Mi pare che si possa rilevare come oggi vi sia troppa miopia, in contrasto con la lungimiranza di ieri. Col passare del tempo, però, gli oritani hanno imparato a cogliere la differenza e a valutare: mentre condannano la pochezza dei nostri giorni, manifestano un sempre più convinto apprezzamento per chi, tra l’aspirazione alla carriera e la trasformazione della nostra realtà, preferì quest'ultima e ad essa dedicò il suo impegno e gli averi propri e della famiglia.

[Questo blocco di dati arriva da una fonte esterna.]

Context (Hpower : ∀ cm ep a w, component_manager svc = Some cm → P w → P (power_control cm ep a w).2).
Context (Hcertificate : ∀ cm ep d l w, component_manager svc = Some cm → P w → P (configure_switch_certificate cm ep d l w).2).

Lemma start_certificate_kept s d m : kept (start_configure_switch_certificate svc here o s d m).
Proof using Hothers Hpower Hcertificate.
  unfold start_configure_switch_certificate. keep; try apply resolve_endpoint_kept.
  apply kept_call; [done|]. intros z w HP. by apply Hcertificate.
Qed.

Lemma maintenance_kept s op c : kept (handle_maintenance svc here o s op c).
Proof using Hothers Hpower Hcertificate.
  unfold handle_maintenance, invoke_power_operation, handle_reconfigure_certificate, finish_maintenance_outcome,
    finish_maintenance_with_error, finish_maintenance_with_success, build_switch_endpoint, lookup_bmc_credentials,
    lookup_nvos_credentials, get_credentials.
  keep; try apply finish_kept; try apply start_certificate_kept; try apply poll_certificate_kept.
  all: apply kept_call; [done|]; intros z w HP; by apply Hpower.
Qed.

Lemma configuring_kept s c : passwords_kept s → kept (handle_configuring svc here o s c).
Proof using Hothers Hpower Hcertificate.
  intros [Hr He]. destruct c as [[|j]|]; cbn [handle_configuring].
  - unfold handle_configure_certificate_start, certificate_credentials, generic, get_credentials.
    keep; try (by apply He); apply start_certificate_kept.
  - apply kept_bind; [apply poll_certificate_kept|]. intros []; apply kept_ret.
  - apply kept_bind; [exact Hr|]. intros []; apply kept_ret.
Qed.

(** Outside of a commit the handlers write what the engine, the pause and the rotation of
    passwords write, interfaces and locations. *)
Lemma switch_attempt_kept s cs cache : passwords_kept s → kept (attempt_state_transition svc here o s cs cache).
Proof using Hothers Hrot Hstore Hbmcs Hsessions Hresults Hsuppressions Hinterfaces Hlocation Hpower Hcertificate.
  intros Hp. assert (Hpair : ∀ m : handler Outcome, kept m → kept (oc ← m; mret (oc, cache))).
  { intros m Hm. apply kept_bind; [exact Hm|]. intros oc. apply kept_ret. }
  unfold attempt_state_transition. destruct cs as [|[]|c| |[]|[]| | | | | |]; try apply ready_kept; apply Hpair; try apply kept_ret.
  - apply initializing_kept.
  - by apply configuring_kept.
  - apply fetch_info_kept.
  - apply switch_rotating_kept.
  - apply maintenance_kept.
  - apply reprovisioning_kept.
  - unfold handle_error. keep.
  - unfold handle_deleting, begin_txn, on_switches. keep. all: by apply statement_kept.
Qed.

End Frame.

Section PasswordFrame.
Context (allowed : Step World → Prop) (P : World → Prop) (cm : option NvSwitchManager) (o mac : string).
Context (Hothers : ∀ st w, allowed st → P w → P (others st w)).
Context (Hrot : ∀ r w, P w → P (set_rot r w)) (Hstore : ∀ s w, P w → P (set_store s w)).
Context (Hensure : ∀ m ep next w, cm = Some m → P w → P (ensure_password_rotation (NvSwitchManager := m) ep next w).2).

Notation kept m := (keeps allowed P m).
Ltac keep := keep_with Hothers.

Lemma site_credentials_kept v : kept (read_nvos_site_credentials o v).
Proof using Hothers. unfold read_nvos_site_credentials, generic, get_credentials_from_writer. keep. Qed.

Lemma inputs_kept v : kept (rotation_inputs o v).
Proof using Hothers.
  unfold rotation_inputs. apply kept_bind; [by apply kept_convert, resolve_endpoint_kept|]. intros e.
  apply kept_bind; [apply site_credentials_kept|]. intros t. keep.
Qed.

Lemma persist_kept c : kept (persist_nvos_admin_credentials o mac c).
Proof using Hothers Hstore.
  unfold persist_nvos_admin_credentials, generic, get_credentials, get_credentials_from_writer. keep.
  apply kept_call; [done|]. intros z w HP. by apply Hstore.
Qed.

Lemma ensure_admin_kept : kept (ensure_nvos_admin_credentials o mac).
Proof using Hothers Hstore.
  unfold ensure_nvos_admin_credentials, holds_staged, restored_credentials, generic, get_credentials, NvosRotation.query.
  keep; try apply site_credentials_kept; apply persist_kept.
Qed.

Lemma transaction_kept {A} (f : Z → rotation_db → result DatabaseError (A * rotation_db)) : kept (transaction f).
Proof using Hothers Hrot.
  apply kept_call; [done|]. intros c w HP. destruct (f c (rot w)) as [[a r]|e]; [by apply Hrot|done].
Qed.

Lemma ensure_staged_kept v n : kept (ensure_staged_rotation cm o mac v n).
Proof using Hothers Hrot Hensure.
  unfold ensure_staged_rotation. apply (kept_bind_returns _ _ _ _ (λ m, cm = Some m)).
  - apply kept_lift.
  - intros w sc m. destruct cm; simpl; by intros [= <-].
  - intros m Hm. keep; try apply inputs_kept; try apply transaction_kept.
    apply kept_call; [done|]. intros z w HP. by apply Hensure.
Qed.

Lemma reconcile_kept b : b = Some mac ∨ b = None → kept (reconcile_nvos_password_rotation cm o b).
Proof using Hothers Hrot Hstore Hensure.
  intros Hb. assert (Hs : ∀ v n, kept (ensure_staged_rotation cm o mac v n)) by (intros; apply ensure_staged_kept).
  unfold reconcile_nvos_password_rotation, NvosRotation.acquire, NvosRotation.query. destruct Hb as [-> | ->]; [|by keep].
  case_match; [apply kept_ret|]. apply kept_bind; [by apply kept_read|]. intros _.
  apply kept_bind; [by apply kept_read|]. intros [t|]; [|apply kept_ret].
  apply kept_bind; [apply ensure_admin_kept|]. intros [| |cause]; try apply kept_ret.
  apply kept_bind; [by apply kept_read|]. intros _. apply kept_bind; [by apply kept_read|]. intros d.
  unfold reconcile_operation, reconcile_staged_rotation, stage_rotation, retry_staged_rotation, complete_staged_rotation.
  keep; try apply inputs_kept; try apply transaction_kept; try apply persist_kept; apply Hs.
Qed.

End PasswordFrame.

(** ** The state machine *)

Notation state_of := (HandlerRuns.state_of switch_rows).
Notation same_state := (HandlerRuns.same_state switch_rows).

(** The edges of the state machine of a switch *)
Definition edge (cs n : SwitchControllerState) : bool :=
  match cs, n with
  | Created, Initializing _
  | Initializing _, (Configuring (ConfigureCertificate Start) | Error _)
  | Configuring (ConfigureCertificate Start), Configuring (ConfigureCertificate (WaitForComplete _))
  | Configuring (ConfigureCertificate _), Configuring RotateOsPassword
  | Configuring RotateOsPassword, FetchInfo
  | Configuring _, Error _
  | FetchInfo, Validating _ | Validating _, BomValidating _ | BomValidating _, Ready
  | Ready, (Deleting | ReProvisioning _ | Configuring RotateOsPassword | Error _)
  | RotatingBmc _, Ready
  | (Ready | Error _), Maintenance (PowerOn | PowerOff | Reset) None
  | (Ready | Error _), Maintenance ReconfigureCertificate (Some Start)
  | Maintenance ReconfigureCertificate (None | Some Start), Maintenance ReconfigureCertificate (Some (WaitForComplete _))
  | Maintenance _ _, (Ready | Error _)
  | ReProvisioning WaitingForRackFirmwareUpgrade, ReProvisioning (WaitingForNVOSUpgrade | WaitingForNMXCConfigure)
  | ReProvisioning WaitingForNVOSUpgrade, ReProvisioning WaitingForNMXCConfigure
  | ReProvisioning _, (Ready | Error _)
  | Error _, Deleting => true
  | Ready, RotatingBmc k => k =? 0
  | RotatingBmc k, RotatingBmc n => (n =? k + 1) && (n <? MAX_BMC_ROTATION_RETRIES)
  | _, _ => false
  end.

Section Outcomes.
Context (o : string).

Notation plain_txn := (HandlerRuns.plain_txn switch_rows o).
Definition permitted : SwitchControllerState → Outcome → Prop :=
  HandlerRuns.permitted switch_rows o edge (λ cs, cs = Deleting).

Lemma fetch_one_update m t f (t' : switch_table) : fetch_one (A := switch_table) o m t (update_switch f o t) = Ok t' → t' = update_object f o t.
Proof using Type. unfold fetch_one. destruct (rows t !! o); [|done]. by intros [= <-]. Qed.

Context (svc : SwitchStateHandlerServices) (here : Location).

Lemma transition_permitted cs n txn : edge cs n = true → plain_txn txn → permitted cs (attach_txn txn (transition here n)).
Proof using Type. by split. Qed.

Lemma return_permitted cs n : edge cs n = true → returns (mret (transition here n) : handler Outcome) (permitted cs).
Proof using Type. intros He. apply returns_ret. split; [done|apply plain_nil]. Qed.
Lemma needs_runs d e t w : holds mac o u pw es d e false w → serviceable mac o d t w → row_open t0 d → named es e → expected_ok es →
  behind d t →
  runs t0 w (needs_nvos_password_reconciliation (Some (nv_switch cm)) o (Some mac)) (λ b s, b = true ∧ s = w).
Proof using Hpw Hu Hen.
  intros Hw Hs Ho Hn (x & Hx & p & Hp) Hb. unfold needs_nvos_password_reconciliation, enabled. rewrite Hen. cbn [negb].
  eapply (runs_bind _ _ _ _ (λ _ s, s = w)); [by eapply runs_read|]. intros _ s ->.
  eapply (runs_bind _ _ _ _ (λ a s, s = w ∧ a = Some t)); [by eapply runs_read; [intros; by rewrite (sv_target _ _ _ _ _ Hs)|]|].
  intros a s [-> ->].
  eapply (runs_bind _ _ _ _ (λ a s, s = w ∧ a = d)); [by eapply runs_read; [intros; by rewrite (holds_row _ _ _ _ _ _ _ _ _ Hw)|]|].
  intros a s [-> ->]. destruct d as [d|].
  - unfold row_needs_reconciliation. destruct (Ho d eq_refl) as (-> & _). cbn [bool_decide andb].
    destruct (rotating_to_version d) as [v|] eqn:Ev; [by apply runs_ret|]. cbn.
    destruct Hb as [[v Hv]|Hb]; [unfold stg in Hv; simpl in Hv; by rewrite Ev in Hv|].
    unfold cur, confirmed in Hb. simpl in Hb. destruct (current_version d) as [c|]; [|by apply runs_ret].
    simpl in Hb. rewrite (proj2 (Z.ltb_lt _ _) Hb). by apply runs_ret.
  - unfold has_nvos_admin_credential.
    eapply (runs_bind _ _ _ _ (λ b s, s = w ∧ b = match usable_password e with Some _ => true | None => false end)).
    { eapply runs_bind; [apply runs_convert; by eapply run_admin|]. intros a s [-> ->].
      destruct (usable_password e); by apply runs_ret. }
    intros b s [-> ->]. destruct (usable_password e) as [q|] eqn:Eq; [by apply runs_ret|].
    eapply (runs_bind _ _ _ _ (λ _ s, s = w)); [by eapply runs_read|]. intros _ s ->.
    destruct Hw as (l & Hw & _).
    eapply (runs_bind _ _ _ _ (λ a s, s = w ∧ a = Some x)); [eapply runs_read; [intros; by rewrite (v_expected _ _ _ _ _ _ _ _ _ Hw), Hx|done]|].
    intros a s [-> ->]. apply runs_ret. split; [|done]. rewrite Hp. destruct p as [[a b]|]; [done|]. exfalso.
    assert (announced es = None) as Ha by (unfold announced; rewrite Hx; simpl; by rewrite Hp).
    destruct Hn as [[? Hn]|(c & -> & Hc)]; [congruence|].
    rewrite (s_bare _ _ _ _ _ _ (v_stored _ _ _ _ _ _ _ _ _ Hw) c Ha eq_refl eq_refl eq_refl) in Eq.
    by rewrite (usable_account u pw Hu Hpw (-1)) in Eq by lia.
Qed.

Non aggiungo altro, caro don Alberico. Prima di salutarti, ti rivolgo una sola preghiera: dalla tua posizione cerca di proteggere il nostro Santuario, perchè continui ad essere centro di spiritualità e di preghiera, e non perda l'aureola che si è guadagnato col favore dei Santi Medici e con la paziente opera di alcuni pastori di questa nostra diocesi.
Ringraziandoti per l’ascolto, ti porgo deferenti saluti.
Oria, 30 giugno 2012.
Cosimo Mazza"

(Distribuzione gratuita)

N.B.: Nell'estate 2007 il preside Mazza ebbe a scrivere un'altra lettera aperta, indirizzata al suo nonno paterno, in occasione dell'acquisto del castello da parte della Borgo Ducale srl.